(Recorded information Opens)

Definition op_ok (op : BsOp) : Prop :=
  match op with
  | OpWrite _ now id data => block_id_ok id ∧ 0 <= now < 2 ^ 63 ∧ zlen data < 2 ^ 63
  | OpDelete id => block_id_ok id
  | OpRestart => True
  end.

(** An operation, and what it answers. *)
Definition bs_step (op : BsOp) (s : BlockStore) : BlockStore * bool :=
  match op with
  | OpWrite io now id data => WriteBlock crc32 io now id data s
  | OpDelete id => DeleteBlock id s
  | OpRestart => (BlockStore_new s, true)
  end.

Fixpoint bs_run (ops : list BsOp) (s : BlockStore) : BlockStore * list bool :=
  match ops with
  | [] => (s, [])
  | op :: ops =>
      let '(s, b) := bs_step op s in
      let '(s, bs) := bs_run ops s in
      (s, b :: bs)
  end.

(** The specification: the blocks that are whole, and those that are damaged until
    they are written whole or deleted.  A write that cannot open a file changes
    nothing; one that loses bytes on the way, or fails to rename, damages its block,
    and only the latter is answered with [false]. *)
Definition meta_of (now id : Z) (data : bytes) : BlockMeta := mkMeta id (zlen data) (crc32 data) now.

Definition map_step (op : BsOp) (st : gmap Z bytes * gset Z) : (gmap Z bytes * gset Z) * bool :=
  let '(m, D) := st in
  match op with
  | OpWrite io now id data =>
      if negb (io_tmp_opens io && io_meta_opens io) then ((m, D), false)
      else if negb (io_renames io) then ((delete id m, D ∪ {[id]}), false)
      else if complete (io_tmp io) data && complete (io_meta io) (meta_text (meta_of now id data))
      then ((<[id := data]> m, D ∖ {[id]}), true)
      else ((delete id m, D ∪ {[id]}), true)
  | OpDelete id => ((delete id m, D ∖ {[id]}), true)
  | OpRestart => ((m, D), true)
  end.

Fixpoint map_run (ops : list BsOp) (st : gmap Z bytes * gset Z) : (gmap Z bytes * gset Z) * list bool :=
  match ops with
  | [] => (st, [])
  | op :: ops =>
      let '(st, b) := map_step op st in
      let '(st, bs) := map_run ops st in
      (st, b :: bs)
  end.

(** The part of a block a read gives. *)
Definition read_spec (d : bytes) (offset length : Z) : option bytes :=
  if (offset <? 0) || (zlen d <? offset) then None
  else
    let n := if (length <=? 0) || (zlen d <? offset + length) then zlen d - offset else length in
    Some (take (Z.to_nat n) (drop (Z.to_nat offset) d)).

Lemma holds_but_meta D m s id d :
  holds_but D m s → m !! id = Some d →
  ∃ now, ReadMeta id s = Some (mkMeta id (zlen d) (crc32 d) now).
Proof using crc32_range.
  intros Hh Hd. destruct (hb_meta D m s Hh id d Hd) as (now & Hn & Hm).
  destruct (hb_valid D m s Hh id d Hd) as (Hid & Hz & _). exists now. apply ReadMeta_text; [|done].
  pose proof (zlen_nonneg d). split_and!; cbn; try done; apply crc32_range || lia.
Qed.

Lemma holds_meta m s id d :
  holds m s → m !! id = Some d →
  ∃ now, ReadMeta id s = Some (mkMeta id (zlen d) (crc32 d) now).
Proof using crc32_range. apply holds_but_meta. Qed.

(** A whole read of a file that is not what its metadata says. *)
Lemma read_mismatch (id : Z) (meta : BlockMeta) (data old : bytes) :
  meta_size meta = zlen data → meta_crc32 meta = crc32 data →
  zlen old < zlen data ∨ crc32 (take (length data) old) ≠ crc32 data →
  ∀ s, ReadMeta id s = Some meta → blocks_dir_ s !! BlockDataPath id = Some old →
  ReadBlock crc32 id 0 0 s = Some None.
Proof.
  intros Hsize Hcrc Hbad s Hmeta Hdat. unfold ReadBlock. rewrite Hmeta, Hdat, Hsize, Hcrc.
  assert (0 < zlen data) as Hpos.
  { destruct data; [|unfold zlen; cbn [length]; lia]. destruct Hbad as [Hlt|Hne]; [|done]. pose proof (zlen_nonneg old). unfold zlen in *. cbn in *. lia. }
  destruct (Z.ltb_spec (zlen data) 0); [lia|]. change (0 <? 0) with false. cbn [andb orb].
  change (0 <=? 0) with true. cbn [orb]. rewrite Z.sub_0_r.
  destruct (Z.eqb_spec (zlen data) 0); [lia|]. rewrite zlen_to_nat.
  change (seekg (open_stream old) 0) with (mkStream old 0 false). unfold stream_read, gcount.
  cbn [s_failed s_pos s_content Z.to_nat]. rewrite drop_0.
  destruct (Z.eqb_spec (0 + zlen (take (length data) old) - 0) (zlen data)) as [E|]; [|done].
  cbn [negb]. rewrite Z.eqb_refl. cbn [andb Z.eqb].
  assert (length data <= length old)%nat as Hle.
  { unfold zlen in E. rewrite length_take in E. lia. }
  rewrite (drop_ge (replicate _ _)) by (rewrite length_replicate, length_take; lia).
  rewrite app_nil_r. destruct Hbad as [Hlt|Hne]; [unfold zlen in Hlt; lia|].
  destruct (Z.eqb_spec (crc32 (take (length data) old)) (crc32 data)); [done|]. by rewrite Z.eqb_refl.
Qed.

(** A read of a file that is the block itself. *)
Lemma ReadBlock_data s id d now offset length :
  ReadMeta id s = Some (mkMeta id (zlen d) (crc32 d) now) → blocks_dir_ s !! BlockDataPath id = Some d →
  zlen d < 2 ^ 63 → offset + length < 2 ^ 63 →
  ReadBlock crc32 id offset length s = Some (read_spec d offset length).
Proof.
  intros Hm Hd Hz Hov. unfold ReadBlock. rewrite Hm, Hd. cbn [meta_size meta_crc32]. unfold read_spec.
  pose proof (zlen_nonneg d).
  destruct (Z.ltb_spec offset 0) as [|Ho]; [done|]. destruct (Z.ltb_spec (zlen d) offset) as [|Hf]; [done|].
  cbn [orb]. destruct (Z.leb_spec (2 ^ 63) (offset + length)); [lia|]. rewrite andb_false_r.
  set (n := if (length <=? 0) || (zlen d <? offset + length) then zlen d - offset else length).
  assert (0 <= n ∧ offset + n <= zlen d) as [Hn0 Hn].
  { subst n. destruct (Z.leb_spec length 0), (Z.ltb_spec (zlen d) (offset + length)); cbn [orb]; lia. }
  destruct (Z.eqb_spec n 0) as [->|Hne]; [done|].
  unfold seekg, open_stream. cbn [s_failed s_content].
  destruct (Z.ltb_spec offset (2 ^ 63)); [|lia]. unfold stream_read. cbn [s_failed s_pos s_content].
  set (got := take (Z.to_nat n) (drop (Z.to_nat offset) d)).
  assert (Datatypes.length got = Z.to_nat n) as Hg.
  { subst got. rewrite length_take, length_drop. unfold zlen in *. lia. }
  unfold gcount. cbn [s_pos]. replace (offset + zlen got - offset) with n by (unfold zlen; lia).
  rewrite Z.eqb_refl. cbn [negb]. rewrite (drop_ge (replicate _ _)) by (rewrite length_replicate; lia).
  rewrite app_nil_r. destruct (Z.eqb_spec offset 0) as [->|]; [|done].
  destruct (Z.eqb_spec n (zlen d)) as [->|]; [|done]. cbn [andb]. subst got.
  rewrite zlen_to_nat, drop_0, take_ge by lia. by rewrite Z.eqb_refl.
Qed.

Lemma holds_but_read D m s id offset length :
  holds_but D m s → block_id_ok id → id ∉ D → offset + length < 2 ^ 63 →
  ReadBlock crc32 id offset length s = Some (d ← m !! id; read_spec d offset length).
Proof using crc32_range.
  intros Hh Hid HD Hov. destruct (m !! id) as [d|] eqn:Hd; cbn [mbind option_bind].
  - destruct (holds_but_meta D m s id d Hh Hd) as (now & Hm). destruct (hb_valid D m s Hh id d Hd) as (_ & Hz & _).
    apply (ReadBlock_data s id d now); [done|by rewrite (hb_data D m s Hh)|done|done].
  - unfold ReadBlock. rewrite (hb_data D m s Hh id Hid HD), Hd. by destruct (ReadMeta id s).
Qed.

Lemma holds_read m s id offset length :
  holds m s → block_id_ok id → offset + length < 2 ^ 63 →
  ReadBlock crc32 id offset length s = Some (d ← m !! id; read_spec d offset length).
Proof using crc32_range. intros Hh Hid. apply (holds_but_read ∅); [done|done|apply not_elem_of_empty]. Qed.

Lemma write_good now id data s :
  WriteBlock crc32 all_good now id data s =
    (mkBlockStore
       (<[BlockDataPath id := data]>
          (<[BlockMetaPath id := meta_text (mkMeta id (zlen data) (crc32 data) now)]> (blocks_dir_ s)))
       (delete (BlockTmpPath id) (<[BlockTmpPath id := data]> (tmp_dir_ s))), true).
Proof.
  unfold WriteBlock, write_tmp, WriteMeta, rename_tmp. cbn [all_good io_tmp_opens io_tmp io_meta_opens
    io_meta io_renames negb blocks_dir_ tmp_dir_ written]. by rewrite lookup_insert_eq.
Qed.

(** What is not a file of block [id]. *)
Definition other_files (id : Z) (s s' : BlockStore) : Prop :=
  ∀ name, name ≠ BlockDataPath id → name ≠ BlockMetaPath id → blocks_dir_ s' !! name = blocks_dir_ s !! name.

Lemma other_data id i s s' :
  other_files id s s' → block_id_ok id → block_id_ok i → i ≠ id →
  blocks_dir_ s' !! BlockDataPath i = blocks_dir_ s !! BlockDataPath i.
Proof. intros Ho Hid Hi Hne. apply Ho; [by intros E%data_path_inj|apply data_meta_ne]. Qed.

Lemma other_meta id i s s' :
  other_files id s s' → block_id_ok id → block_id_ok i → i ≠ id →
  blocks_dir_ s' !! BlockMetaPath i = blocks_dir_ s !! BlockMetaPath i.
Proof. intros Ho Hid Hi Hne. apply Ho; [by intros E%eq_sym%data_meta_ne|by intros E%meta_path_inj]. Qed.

(Recorded information Closes)
(Recorded information Opens)

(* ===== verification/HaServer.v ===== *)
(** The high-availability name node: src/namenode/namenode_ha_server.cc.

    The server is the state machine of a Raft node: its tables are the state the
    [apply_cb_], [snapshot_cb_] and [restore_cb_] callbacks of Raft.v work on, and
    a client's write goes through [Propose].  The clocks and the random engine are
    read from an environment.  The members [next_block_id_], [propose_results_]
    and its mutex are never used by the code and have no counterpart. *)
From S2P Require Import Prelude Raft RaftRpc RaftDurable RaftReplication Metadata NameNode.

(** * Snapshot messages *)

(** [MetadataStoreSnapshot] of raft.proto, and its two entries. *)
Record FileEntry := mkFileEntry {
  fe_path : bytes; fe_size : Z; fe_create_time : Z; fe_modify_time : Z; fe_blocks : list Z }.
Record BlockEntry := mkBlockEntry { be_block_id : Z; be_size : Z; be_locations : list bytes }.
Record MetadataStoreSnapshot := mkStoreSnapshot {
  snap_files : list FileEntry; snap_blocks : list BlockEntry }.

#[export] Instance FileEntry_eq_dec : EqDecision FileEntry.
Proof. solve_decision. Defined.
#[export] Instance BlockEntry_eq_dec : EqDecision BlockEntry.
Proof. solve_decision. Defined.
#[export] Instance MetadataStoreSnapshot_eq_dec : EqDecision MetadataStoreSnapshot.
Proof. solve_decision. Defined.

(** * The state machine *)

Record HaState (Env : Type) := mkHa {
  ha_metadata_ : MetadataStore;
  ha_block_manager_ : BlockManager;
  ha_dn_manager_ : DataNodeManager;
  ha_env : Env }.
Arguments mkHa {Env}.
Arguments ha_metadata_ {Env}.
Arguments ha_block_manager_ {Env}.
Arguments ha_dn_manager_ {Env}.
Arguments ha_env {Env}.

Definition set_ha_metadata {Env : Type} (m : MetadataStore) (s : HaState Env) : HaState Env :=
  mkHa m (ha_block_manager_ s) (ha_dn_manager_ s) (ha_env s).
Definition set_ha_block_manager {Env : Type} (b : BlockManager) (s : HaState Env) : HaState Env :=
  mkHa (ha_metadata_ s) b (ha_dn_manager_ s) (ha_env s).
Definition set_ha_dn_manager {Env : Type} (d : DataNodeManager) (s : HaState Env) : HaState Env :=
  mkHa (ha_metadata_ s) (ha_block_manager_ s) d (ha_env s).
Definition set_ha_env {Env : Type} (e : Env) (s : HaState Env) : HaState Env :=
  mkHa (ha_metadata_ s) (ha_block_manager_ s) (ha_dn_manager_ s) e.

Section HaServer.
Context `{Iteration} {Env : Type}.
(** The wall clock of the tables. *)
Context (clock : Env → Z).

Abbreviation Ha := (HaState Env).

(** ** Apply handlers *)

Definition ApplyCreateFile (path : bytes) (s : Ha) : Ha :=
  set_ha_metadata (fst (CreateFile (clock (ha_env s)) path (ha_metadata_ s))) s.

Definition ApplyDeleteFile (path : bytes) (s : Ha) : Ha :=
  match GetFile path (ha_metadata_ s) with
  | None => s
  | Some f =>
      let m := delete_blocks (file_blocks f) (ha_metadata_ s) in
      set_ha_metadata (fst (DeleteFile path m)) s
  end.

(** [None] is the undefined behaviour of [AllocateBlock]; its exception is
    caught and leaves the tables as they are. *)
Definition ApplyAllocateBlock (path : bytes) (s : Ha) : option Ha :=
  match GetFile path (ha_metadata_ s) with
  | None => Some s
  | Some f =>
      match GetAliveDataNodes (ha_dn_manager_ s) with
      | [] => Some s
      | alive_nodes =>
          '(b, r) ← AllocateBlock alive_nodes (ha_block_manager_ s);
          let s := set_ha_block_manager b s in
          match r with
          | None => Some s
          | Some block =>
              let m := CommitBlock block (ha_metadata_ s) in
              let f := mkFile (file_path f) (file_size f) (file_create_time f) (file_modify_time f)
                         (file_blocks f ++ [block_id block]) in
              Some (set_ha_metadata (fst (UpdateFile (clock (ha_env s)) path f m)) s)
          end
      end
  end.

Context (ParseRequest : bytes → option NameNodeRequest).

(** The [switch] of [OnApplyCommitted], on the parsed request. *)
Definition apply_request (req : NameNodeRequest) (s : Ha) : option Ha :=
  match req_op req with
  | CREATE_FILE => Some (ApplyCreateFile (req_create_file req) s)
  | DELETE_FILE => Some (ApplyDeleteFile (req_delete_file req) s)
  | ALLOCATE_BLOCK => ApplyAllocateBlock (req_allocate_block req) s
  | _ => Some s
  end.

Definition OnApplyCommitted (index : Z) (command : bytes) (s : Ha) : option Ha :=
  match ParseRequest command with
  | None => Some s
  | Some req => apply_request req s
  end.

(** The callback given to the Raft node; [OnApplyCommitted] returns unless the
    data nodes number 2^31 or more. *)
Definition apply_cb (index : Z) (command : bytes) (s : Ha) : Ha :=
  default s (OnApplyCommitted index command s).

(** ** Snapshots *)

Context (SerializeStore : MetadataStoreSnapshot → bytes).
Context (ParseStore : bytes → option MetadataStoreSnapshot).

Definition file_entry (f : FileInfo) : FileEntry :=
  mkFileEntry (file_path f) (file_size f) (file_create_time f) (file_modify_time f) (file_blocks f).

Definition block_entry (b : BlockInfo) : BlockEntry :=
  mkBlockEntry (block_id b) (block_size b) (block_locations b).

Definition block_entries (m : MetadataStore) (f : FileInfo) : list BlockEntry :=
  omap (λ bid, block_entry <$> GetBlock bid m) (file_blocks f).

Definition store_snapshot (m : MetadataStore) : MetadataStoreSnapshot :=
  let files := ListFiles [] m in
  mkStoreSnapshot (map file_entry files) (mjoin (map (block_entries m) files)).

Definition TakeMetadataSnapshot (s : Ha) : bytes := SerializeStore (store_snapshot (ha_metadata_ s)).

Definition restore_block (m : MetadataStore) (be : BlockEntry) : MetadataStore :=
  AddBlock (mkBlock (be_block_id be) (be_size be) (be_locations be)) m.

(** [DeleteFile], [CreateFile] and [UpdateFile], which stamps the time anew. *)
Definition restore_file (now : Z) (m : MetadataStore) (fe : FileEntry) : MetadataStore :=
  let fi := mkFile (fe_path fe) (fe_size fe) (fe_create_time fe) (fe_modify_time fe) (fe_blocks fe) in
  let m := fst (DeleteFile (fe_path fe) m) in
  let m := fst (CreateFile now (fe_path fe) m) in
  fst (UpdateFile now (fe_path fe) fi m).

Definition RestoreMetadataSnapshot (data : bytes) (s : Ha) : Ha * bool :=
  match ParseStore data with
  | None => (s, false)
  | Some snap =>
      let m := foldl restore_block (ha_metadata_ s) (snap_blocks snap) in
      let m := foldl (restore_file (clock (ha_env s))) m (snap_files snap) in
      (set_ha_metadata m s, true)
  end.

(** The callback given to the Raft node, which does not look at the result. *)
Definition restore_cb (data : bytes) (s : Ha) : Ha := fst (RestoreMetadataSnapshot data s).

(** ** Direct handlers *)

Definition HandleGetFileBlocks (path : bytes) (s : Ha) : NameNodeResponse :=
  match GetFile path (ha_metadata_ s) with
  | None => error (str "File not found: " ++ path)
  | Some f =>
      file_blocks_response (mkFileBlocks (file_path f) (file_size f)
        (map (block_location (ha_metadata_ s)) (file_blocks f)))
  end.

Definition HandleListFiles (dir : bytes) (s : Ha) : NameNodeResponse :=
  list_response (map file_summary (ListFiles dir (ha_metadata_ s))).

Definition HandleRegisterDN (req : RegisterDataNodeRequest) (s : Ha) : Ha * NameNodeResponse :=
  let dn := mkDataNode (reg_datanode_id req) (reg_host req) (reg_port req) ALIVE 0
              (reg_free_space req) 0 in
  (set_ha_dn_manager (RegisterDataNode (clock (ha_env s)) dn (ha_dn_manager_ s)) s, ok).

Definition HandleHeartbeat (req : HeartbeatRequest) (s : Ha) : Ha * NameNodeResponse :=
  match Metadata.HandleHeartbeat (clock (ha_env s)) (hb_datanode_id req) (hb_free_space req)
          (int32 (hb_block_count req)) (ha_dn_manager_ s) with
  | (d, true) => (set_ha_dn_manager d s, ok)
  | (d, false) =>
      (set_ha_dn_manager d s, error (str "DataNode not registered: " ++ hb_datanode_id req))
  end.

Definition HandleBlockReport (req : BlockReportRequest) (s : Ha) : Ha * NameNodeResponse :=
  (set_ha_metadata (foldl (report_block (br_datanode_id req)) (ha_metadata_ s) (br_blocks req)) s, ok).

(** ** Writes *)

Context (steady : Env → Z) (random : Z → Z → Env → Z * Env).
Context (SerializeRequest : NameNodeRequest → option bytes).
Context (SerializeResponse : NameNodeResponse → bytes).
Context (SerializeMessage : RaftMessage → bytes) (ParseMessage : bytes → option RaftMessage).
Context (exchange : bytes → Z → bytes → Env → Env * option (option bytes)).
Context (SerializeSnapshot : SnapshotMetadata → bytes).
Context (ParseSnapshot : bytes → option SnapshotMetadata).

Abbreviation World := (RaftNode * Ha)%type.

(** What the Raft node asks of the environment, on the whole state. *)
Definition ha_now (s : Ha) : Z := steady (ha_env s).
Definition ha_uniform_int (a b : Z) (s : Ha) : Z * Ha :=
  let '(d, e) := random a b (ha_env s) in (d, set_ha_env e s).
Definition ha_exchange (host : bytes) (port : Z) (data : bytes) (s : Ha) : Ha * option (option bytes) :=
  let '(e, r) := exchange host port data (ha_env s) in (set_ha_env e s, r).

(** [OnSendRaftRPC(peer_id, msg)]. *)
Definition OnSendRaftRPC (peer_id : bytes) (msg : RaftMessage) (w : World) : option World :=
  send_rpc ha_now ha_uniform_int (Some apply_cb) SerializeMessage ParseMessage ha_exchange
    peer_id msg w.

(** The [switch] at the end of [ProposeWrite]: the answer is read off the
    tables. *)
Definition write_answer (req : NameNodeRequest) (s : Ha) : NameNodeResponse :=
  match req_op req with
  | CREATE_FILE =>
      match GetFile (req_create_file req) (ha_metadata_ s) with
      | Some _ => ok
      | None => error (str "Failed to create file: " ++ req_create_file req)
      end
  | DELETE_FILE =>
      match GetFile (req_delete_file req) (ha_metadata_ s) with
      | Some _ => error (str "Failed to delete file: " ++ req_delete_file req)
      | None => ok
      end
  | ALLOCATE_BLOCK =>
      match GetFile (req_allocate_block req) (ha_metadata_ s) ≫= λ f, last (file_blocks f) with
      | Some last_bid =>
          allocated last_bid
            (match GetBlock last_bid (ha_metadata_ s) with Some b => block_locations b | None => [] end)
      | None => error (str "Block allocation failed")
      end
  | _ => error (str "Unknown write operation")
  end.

(Recorded information Closes)
(Recorded information Opens)

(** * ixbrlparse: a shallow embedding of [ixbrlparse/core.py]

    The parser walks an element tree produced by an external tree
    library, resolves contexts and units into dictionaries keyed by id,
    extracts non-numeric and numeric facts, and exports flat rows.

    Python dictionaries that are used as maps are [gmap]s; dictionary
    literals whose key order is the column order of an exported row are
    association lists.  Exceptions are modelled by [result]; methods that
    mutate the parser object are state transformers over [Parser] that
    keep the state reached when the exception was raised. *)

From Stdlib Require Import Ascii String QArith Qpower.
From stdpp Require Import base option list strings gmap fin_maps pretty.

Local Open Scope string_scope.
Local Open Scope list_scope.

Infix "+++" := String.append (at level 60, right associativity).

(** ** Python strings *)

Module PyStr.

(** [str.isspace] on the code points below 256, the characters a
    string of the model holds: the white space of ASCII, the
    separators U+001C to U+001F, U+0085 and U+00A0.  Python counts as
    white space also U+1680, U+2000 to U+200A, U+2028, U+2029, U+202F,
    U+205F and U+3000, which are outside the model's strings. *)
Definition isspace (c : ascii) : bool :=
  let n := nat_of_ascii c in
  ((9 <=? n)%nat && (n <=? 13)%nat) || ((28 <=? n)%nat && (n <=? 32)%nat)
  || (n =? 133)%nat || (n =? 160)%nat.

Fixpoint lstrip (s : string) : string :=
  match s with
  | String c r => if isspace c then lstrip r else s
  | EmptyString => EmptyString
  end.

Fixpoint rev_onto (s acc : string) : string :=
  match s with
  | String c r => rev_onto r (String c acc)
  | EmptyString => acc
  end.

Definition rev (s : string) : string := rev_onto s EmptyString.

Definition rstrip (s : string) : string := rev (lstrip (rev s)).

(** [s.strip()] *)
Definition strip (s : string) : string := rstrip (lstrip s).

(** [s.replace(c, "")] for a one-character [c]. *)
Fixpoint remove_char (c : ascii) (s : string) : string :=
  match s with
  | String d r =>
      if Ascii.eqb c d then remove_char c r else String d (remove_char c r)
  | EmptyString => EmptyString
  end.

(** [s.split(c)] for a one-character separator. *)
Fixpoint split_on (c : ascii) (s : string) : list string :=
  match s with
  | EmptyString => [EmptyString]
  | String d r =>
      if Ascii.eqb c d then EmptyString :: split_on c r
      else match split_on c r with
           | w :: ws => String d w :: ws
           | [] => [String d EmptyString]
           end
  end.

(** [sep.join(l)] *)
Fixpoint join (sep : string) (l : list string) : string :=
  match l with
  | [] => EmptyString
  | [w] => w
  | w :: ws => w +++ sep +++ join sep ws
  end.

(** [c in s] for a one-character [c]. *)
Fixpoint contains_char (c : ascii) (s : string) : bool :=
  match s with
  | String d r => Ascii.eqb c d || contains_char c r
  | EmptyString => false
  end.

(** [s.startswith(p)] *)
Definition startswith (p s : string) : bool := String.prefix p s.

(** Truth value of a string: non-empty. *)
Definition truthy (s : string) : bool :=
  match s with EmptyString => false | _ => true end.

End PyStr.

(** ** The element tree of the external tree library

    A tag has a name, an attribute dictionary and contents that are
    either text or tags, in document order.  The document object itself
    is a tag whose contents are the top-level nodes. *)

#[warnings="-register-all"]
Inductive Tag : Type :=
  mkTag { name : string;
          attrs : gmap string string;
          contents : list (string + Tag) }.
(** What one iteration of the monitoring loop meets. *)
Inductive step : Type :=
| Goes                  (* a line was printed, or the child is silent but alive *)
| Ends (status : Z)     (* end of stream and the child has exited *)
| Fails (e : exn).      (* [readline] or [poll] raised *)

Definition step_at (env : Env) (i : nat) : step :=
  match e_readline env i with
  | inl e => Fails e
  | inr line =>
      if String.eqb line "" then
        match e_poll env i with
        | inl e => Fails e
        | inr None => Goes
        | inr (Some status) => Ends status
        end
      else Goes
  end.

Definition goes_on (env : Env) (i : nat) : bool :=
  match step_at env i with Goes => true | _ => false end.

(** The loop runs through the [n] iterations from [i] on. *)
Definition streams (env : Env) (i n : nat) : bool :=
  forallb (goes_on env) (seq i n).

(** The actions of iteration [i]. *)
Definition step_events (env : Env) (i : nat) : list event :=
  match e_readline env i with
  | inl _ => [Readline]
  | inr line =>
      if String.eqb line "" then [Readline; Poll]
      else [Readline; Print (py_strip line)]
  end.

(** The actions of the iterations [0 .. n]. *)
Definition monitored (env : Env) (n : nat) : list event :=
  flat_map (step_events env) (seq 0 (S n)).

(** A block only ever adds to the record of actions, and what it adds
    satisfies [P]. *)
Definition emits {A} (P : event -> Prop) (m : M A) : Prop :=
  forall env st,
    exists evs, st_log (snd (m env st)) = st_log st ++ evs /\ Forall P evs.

(Recorded information Closes)

-- Task to carry out --
Every line from the line containing "From Stdlib Require" through the line containing "(String c acc)" in the records above must be retyped exactly. Leave out the rest.

-- Solved exercise --
From Stdlib Require Import Ascii String QArith Qpower.
From stdpp Require Import base option list strings gmap fin_maps pretty.

Local Open Scope string_scope.
Local Open Scope list_scope.

Infix "+++" := String.append (at level 60, right associativity).

(** ** Python strings *)

Module PyStr.

(** [str.isspace] on the code points below 256, the characters a
    string of the model holds: the white space of ASCII, the
    separators U+001C to U+001F, U+0085 and U+00A0.  Python counts as
    white space also U+1680, U+2000 to U+200A, U+2028, U+2029, U+202F,
    U+205F and U+3000, which are outside the model's strings. *)
Definition isspace (c : ascii) : bool :=
  let n := nat_of_ascii c in
  ((9 <=? n)%nat && (n <=? 13)%nat) || ((28 <=? n)%nat && (n <=? 32)%nat)
  || (n =? 133)%nat || (n =? 160)%nat.

Fixpoint lstrip (s : string) : string :=
  match s with
  | String c r => if isspace c then lstrip r else s
  | EmptyString => EmptyString
  end.

Fixpoint rev_onto (s acc : string) : string :=
  match s with
  | String c r => rev_onto r (String c acc)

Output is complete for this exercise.